The U 47 fet

“The music is made in front of the microphone” – even today, this golden rule has lost none of its significance. In every recording, the microphone thus continues to be an element that defines the sound. The real challenge today lies in making the right choice of microphone. This determines whether “the music in front of the microphone” will be influenced decisively during recording, or whether more of the decision-making will be transferred to the subsequent post-production.

It is interesting to note that in the present age of digitalization, in many artistic fields in particular, we are experiencing a renaissance of the analog realm. In photography, for instance, it is the Polaroid photo that is making an unexpected comeback. In music production it is the retro sound of the 1960s and 1970s that is being rediscovered, especially by young musicians. Why is this the case?

The distinctive look and individual esthetic of old Polaroid photos are as easily recognizable as the typical sounds of the period. In comparison with modern equivalents, both seem freer, more experimental and often more authentic. Not always technically perfect, they nevertheless convey passion in a particular way. This makes the results unique, less arbitrary, and less readily replaceable than is the case in today’s digital world. Perhaps it is precisely the recollection of these artistic values of the 1960s and 1970s which is the answer to our question. In combination with studio technologies of the present generation, the sound colors from those pioneering days are now introducing experimental possibilities and the freedom required for a new evolution in sound creation.

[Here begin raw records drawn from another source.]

(** * Fast density clustering: the gradient graph, label propagation and
      stability merging of [fdc/fdc.py]

    The development embeds the graph part of the [FDC] class: arrays are
    lists read with [!!] and updated with [<[_:=_]>], every out-of-range
    read or write raises, densities and distances are rationals, and
    [np.linalg.norm] is a parameter of the development. *)

From Stdlib Require Import QArith Qminmax Qabs.
From stdpp Require Import base option list sorting relations gmap sets.

Open Scope Q_scope.
Open Scope Z_scope.
Open Scope nat_scope.

(** ** Exceptions and the result monad *)

Inductive exn : Set := IndexError | ValueError | RecursionError.

(** A computation raises, returns, or exhausts the fuel that bounds its
    [while True] loops ([OutOfFuel] is shown below never to occur). *)
Inductive result (A : Type) : Type :=
| Raise (e : exn)
| Ret (a : A)
| OutOfFuel.
Arguments Raise {A} e.
Arguments Ret {A} a.
Arguments OutOfFuel {A}.

#[global] Instance result_ret : MRet result := @Ret.
#[global] Instance result_bind : MBind result := λ A B f m,
  match m with Raise e => Raise e | Ret a => f a | OutOfFuel => OutOfFuel end.

Definition returns {A} (m : result A) : Prop := ∃ a, m = Ret a.

Fixpoint foldM {A B} (f : A → B → result A) (a : A) (l : list B) : result A :=
  match l with
  | [] => Ret a
  | b :: l => a' ← f a b; foldM f a' l
  end.

(** ** numpy primitives *)

(** [a[i]] for a non-negative index. *)
Definition getitem {A} (a : list A) (i : nat) : result A :=
  match a !! i with Some x => Ret x | None => Raise IndexError end.

(** [a[i] = x] for a non-negative index. *)
Definition setitem {A} (a : list A) (i : nat) (x : A) : result (list A) :=
  if decide (i < length a) then Ret (<[i:=x]> a) else Raise IndexError.

(** [a[i]] for a signed index: negative indices count from the end. *)
Definition getitem_Z {A} (a : list A) (i : Z) : result A :=
  if decide (0 ≤ i)%Z then getitem a (Z.to_nat i)
  else if decide (- Z.of_nat (length a) ≤ i)%Z
       then getitem a (Z.to_nat (Z.of_nat (length a) + i))
       else Raise IndexError.

(** [a[idxs]] for an array of non-negative indices. *)
Definition take_idx {A} (a : list A) (idxs : list nat) : result (list A) :=
  mapM (getitem a) idxs.

(** [a[lo:hi]] *)
Definition slice {A} (lo hi : nat) (a : list A) : list A := drop lo (take hi a).

(** [x > y] on floats, here on rationals. *)
Definition Qgtb (x y : Q) : bool :=
  match (x ?= y)%Q with Gt => true | _ => false end.

Definition np_max (a : list Q) : result Q :=
  match a with [] => Raise ValueError | x :: a => Ret (foldl Qmax x a) end.

Definition np_min (a : list Q) : result Q :=
  match a with [] => Raise ValueError | x :: a => Ret (foldl Qmin x a) end.

(** [xs[mask]] for a boolean mask. *)
Definition mask_select {A} (xs : list A) (mask : list bool) : list A :=
  (filter (λ p, snd p = true) (zip xs mask)).*1.

(** ** The FDC object *)

Record FDC : Type := mkFDC {
  nh_size : nat;
  eta : Q;
  merge : bool;
  search_size : nat;
  n_feature : nat;
  X : list (list Q);
  rho : list Q;
  nn_list : list (list nat);
  nn_dist : list (list Q);
  delta : list Q;
  nn_delta : list Z;
  density_graph : list (list nat);
  idx_centers_unmerged : list nat;
  idx_centers : list nat;
  cluster_label : list Z
}.

Definition set_graph (s : FDC) (dl : list Q) (nnd : list Z) (dg : list (list nat)) : FDC :=
  mkFDC (nh_size s) (eta s) (merge s) (search_size s) (n_feature s) (X s) (rho s) (nn_list s) (nn_dist s)
        dl nnd dg (idx_centers_unmerged s) (idx_centers s) (cluster_label s).

Definition set_idx_centers_unmerged (s : FDC) (c : list nat) : FDC :=
  mkFDC (nh_size s) (eta s) (merge s) (search_size s) (n_feature s) (X s) (rho s) (nn_list s) (nn_dist s)
        (delta s) (nn_delta s) (density_graph s) c (idx_centers s) (cluster_label s).

Definition set_idx_centers (s : FDC) (c : list nat) : FDC :=
  mkFDC (nh_size s) (eta s) (merge s) (search_size s) (n_feature s) (X s) (rho s) (nn_list s) (nn_dist s)
        (delta s) (nn_delta s) (density_graph s) (idx_centers_unmerged s) c (cluster_label s).

Definition set_cluster_label (s : FDC) (l : list Z) : FDC :=
  mkFDC (nh_size s) (eta s) (merge s) (search_size s) (n_feature s) (X s) (rho s) (nn_list s) (nn_dist s)
        (delta s) (nn_delta s) (density_graph s) (idx_centers_unmerged s) (idx_centers s) l.

(** ** [index_greater] *)

Definition prec : Q := 1 # 100000000.

(** The [for idx, val in np.ndenumerate(array)] scan, [idx] counting from
    the position given. *)
Fixpoint first_greater (bound : Q) (idx : nat) (array : list Q) : option nat :=
  match array with
  | [] => None
  | val :: rest =>
      if Qgtb val bound then Some idx else first_greater bound (S idx) rest
  end.

Definition index_greater (array : list Q) : result (option nat) :=
  item ← getitem array 0;
  Ret (first_greater (item + prec)%Q 0 array).

(** Python truth value of an [int or None]. *)
Definition truthy (idx : option nat) : bool :=
  match idx with Some (S _) => true | _ => false end.

Definition is_not_None (idx : option nat) : bool :=
  match idx with Some _ => true | None => false end.

(** The [int] held by a truthy [idx]. *)
Definition as_int (idx : option nat) : nat := default 0 idx.

Section Clustering.

(** [np.linalg.norm] on a vector. *)
Variable norm : list Q → Q.

(** ** [FDC.compute_delta] *)

(** [np.max(X[:,i]) - np.min(X[:,i])] *)
Definition extent (X : list (list Q)) (i : nat) : result Q :=
  col ← mapM (λ row, getitem row i) X;
  hi ← np_max col;
  lo ← np_min col;
  Ret (hi - lo)%Q.

Definition compute_maxdist (s : FDC) : result Q :=
  ext ← mapM (extent (X s)) (seq 0 (n_feature s));
  Ret (norm ext).

(** One iteration of [for i in range(n_sample)], on the three arrays the
    loop writes. *)
Definition delta_step (s : FDC)
    (st : list (list nat) * list Z * list Q) (i : nat)
    : result (list (list nat) * list Z * list Q) :=
  let '(dg, nnd, dl) := st in
  row ← getitem (take (nh_size s) <$> nn_list s) i;
  dens ← take_idx (rho s) row;
  idx ← index_greater dens;
  if truthy idx then
    m ← getitem row (as_int idx);
    kids ← getitem dg m;
    nnd' ← setitem nnd i (Z.of_nat m);
    drow ← getitem (nn_dist s) i;
    d ← getitem drow (as_int idx);
    dl' ← setitem dl i d;
    Ret (<[m := kids ++ [i]]> dg, nnd', dl')
  else
    nnd' ← setitem nnd i (-1)%Z;
    Ret (dg, nnd', dl).

Definition center_threshold (maxdist : Q) : Q := ((99 # 100) * maxdist)%Q.

Definition compute_delta (s : FDC) : result FDC :=
  let n_sample := length (X s) in
  maxdist ← compute_maxdist s;
  let delta0 := replicate n_sample maxdist in
  let nn_delta0 := replicate n_sample 1%Z in
  let density_graph0 := replicate n_sample ([] : list nat) in
  '(dg, nnd, dl) ← foldM (delta_step s) (density_graph0, nn_delta0, delta0) (seq 0 n_sample);
  let centers :=
    mask_select (seq 0 n_sample) ((λ d, Qgtb d (center_threshold maxdist)) <$> dl) in
  Ret (set_idx_centers_unmerged (set_graph s dl nnd dg) centers).

(** ** [assign_cluster_deep] and [assign_cluster] *)

(** Frames left for [assign_cluster_deep] when [assign_cluster] calls it:
    the interpreter raises [RecursionError] on the call that exceeds them. *)
Variable recursion_limit : nat.

Fixpoint assign_cluster_deep (depth : nat) (root : list nat) (cluster_label : list Z)
    (density_graph : list (list nat)) (label : Z) : result (list Z) :=
  match depth with
  | 0 => Raise RecursionError
  | S depth =>
      foldM (λ cl child,
               cl' ← setitem cl child label;
               kids ← getitem density_graph child;
               assign_cluster_deep depth kids cl' density_graph label)
            cluster_label root
  end.

Definition assign_cluster (idx_centers : list nat) (nn_delta : list Z)
    (density_graph : list (list nat)) : result (list Z) :=
  let n_center := length idx_centers in
  let n_sample := length nn_delta in
  foldM (λ cl (p : nat * nat),
           let '(c, label) := p in
           cl' ← setitem cl c (Z.of_nat label);
           kids ← getitem density_graph c;
           assign_cluster_deep recursion_limit kids cl' density_graph (Z.of_nat label))
        (replicate n_sample (-1)%Z)
        (zip idx_centers (seq 0 n_center)).

(** ** [FDC.find_NH_tree_search] *)

(** The body of [for nn in nn_leaf]. *)
Definition visit_nn (s : FDC) (eta : Q) (st : gset nat * list nat) (nn : nat)
    : result (gset nat * list nat) :=
  let '(NH, new_leaves) := st in
  r ← getitem (rho s) nn;
  if Qgtb r eta && bool_decide (nn ∉ NH)
  then Ret ({[nn]} ∪ NH, new_leaves ++ [nn])
  else Ret (NH, new_leaves).

(** The body of [for leaf in leaves]. *)
Definition expand_leaf (s : FDC) (eta : Q) (cluster_label : list Z) (current_label : Z)
    (st : gset nat * list nat) (leaf : nat) : result (gset nat * list nat) :=
  l ← getitem cluster_label leaf;
  if bool_decide (l = current_label) then
    row ← getitem (nn_list s) leaf;
    foldM (visit_nn s eta) st (slice 1 (search_size s) row)
  else Ret st.

(** The [while True] loop. *)
Fixpoint tree_search_loop (fuel : nat) (s : FDC) (eta : Q) (cluster_label : list Z)
    (current_label : Z) (new_leaves : list nat) (NH : gset nat) : result (gset nat) :=
  match new_leaves with
  | [] => Ret NH
  | _ :: _ =>
      match fuel with
      | 0 => OutOfFuel
      | S fuel =>
          '(NH', new_leaves') ←
            foldM (expand_leaf s eta cluster_label current_label) (NH, []) new_leaves;
          tree_search_loop fuel s eta cluster_label current_label new_leaves' NH'
      end
  end.

Definition find_NH_tree_search (s : FDC) (idx : nat) (eta : Q) (cluster_label : list Z)
    : result (list nat) :=
  row ← getitem (nn_list s) idx;
  let new_leaves := slice 1 (nh_size s) row in
  let NH : gset nat := list_to_set new_leaves in
  current_label ← getitem cluster_label idx;
  NH' ← tree_search_loop (S (length (rho s))) s eta cluster_label current_label new_leaves NH;
  Ret (elements NH').

(** ** [check_cluster_stability] *)

Definition eta_floor : Q := 1 # 1000.

(** [np.unique] on an integer array: sorted, without repetition. *)
Definition np_unique (a : list Z) : list Z := merge_sort Z.le (remove_dups a).

Fixpoint argmax_from (best_i : nat) (best : Q) (i : nat) (a : list Q) : nat :=
  match a with
  | [] => best_i
  | x :: a =>
      if Qgtb x best then argmax_from i x (S i) a
      else argmax_from best_i best (S i) a
  end.

(** [np.argmax]: the first position of the maximum. *)
Definition np_argmax (a : list Q) : result nat :=
  match a with [] => Raise ValueError | x :: a => Ret (argmax_from 0 x 1 a) end.

(** [a[idxs]] for an index array made by [np.unique]: the empty one is a
    float array, which numpy refuses as an index. *)
Definition take_idx_Z {A} (a : list A) (idxs : list Z) : result (list A) :=
  match idxs with
  | [] => Raise IndexError
  | _ => mapM (getitem_Z a) idxs
  end.

(** The extended neighbourhood of a candidate. *)
Definition extended_NH (s : FDC) (threshold : Q) (idx : nat) : result (list nat) :=
  rho_center ← getitem (rho s) idx;
  let delta_rho := (rho_center - threshold)%Q in
  if Qgtb eta_floor threshold then
    row ← getitem (nn_list s) idx;
    Ret (slice 1 (search_size s) row)
  else find_NH_tree_search s idx delta_rho (cluster_label s).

The U 47 fet is an essential contributor to that time. As a secret weapon for recording producers eager to experiment, it was not only a top microphone for soloists, but also decisively affected the spatial dimension of the sound and the tonal depth of countless productions. The good processing of extremely high sound pressure levels, not previously attainable, also permitted the direct miking of loud guitar amplifiers, bass amplifiers and kick drums. This feature, combined with the capsule sound derived from its famous tube-based predecessor, enabled the U 47 fet to contribute to many legendary recordings of the time. It was precisely this newly discovered versatility that was closely associated with the U 47 fet and its characteristics.

Now the U 47 fet, made by Neumann.Berlin, is back!

Today considerable efforts are being directed toward copying historic working tools and imitating the sound signature of these models. The return of an original such as the U 47 fet is like the return of an icon of that era that is able to give the sounds of the new century an additional unmistakable character. The magical sound of the late 1960s, the 1970s and beyond is thus within reach.

The list of renowned artists who have created musical masterpieces with the sound of the U 47 fet – including AC/DC, Kate Bush, Bruce Springsteen, and later R.E.M, the Pretenders, a-ha, Dire Straits, Metallica, Michael Bublé and many others – can now grow longer ...


Bruce Swedien (r.) with Wolfgang Fraissinet (President of Neumann)

For decades, legendary recording engineer and producer Bruce Swedien has been an enthusiastic fan of the U 47 fet. One of the many highlights of his career was recording and mixing the Thriller album with Michael Jackson in the year 1982. Duke Ellington, Quincy Jones, Natalie Cole, Diana Ross, Donna Summer and Barbra Streisand are only a few of many other stars with whom he has worked. He has been nominated for a Grammy award 13 times, and has been a Grammy winner five times.

In his book Make Mine Music, he wrote about the U 47 fet: “My personal favorite of this series (Neumann fet 80) is the U 47 FET. I have two U 47 FETs, very close in sequence numbers, that sound simply fabulous! I absolutely treasure these lovely mikes.”

In 2005, in the Music Player Network Internet forum, he wrote: “The U-47 fet is one of the best sounding Neumann condenser mikes! It is vastly underrated by the industry! I absolutely love mine” and “The U-47 fet is a wonderful vocal mike! A nice and very useful amount of proximity effect. Great for thin voices. The great thing about using the U47 fet on acoustic guitar is also the proximity effect on some guitars ...”

At the 137th AES Convention in Los Angeles in October 2014, Bruce Swedien was a guest at the Neumann stand on the occasion of the U 47 fet relaunch. To commemorate the year that the Thriller album was released, he was personally presented by Neumann President Wolfgang Fraissinet with the U 47 fet Collectors Edition microphone bearing the serial number “82”. Delighted, Bruce Swedien recommended to press representatives who were present that they should listen to the recording of “Smile” by Michael Jackson with the strings of the New York Philharmonic, in order to hear Michael’s voice recorded with the U 47 fet.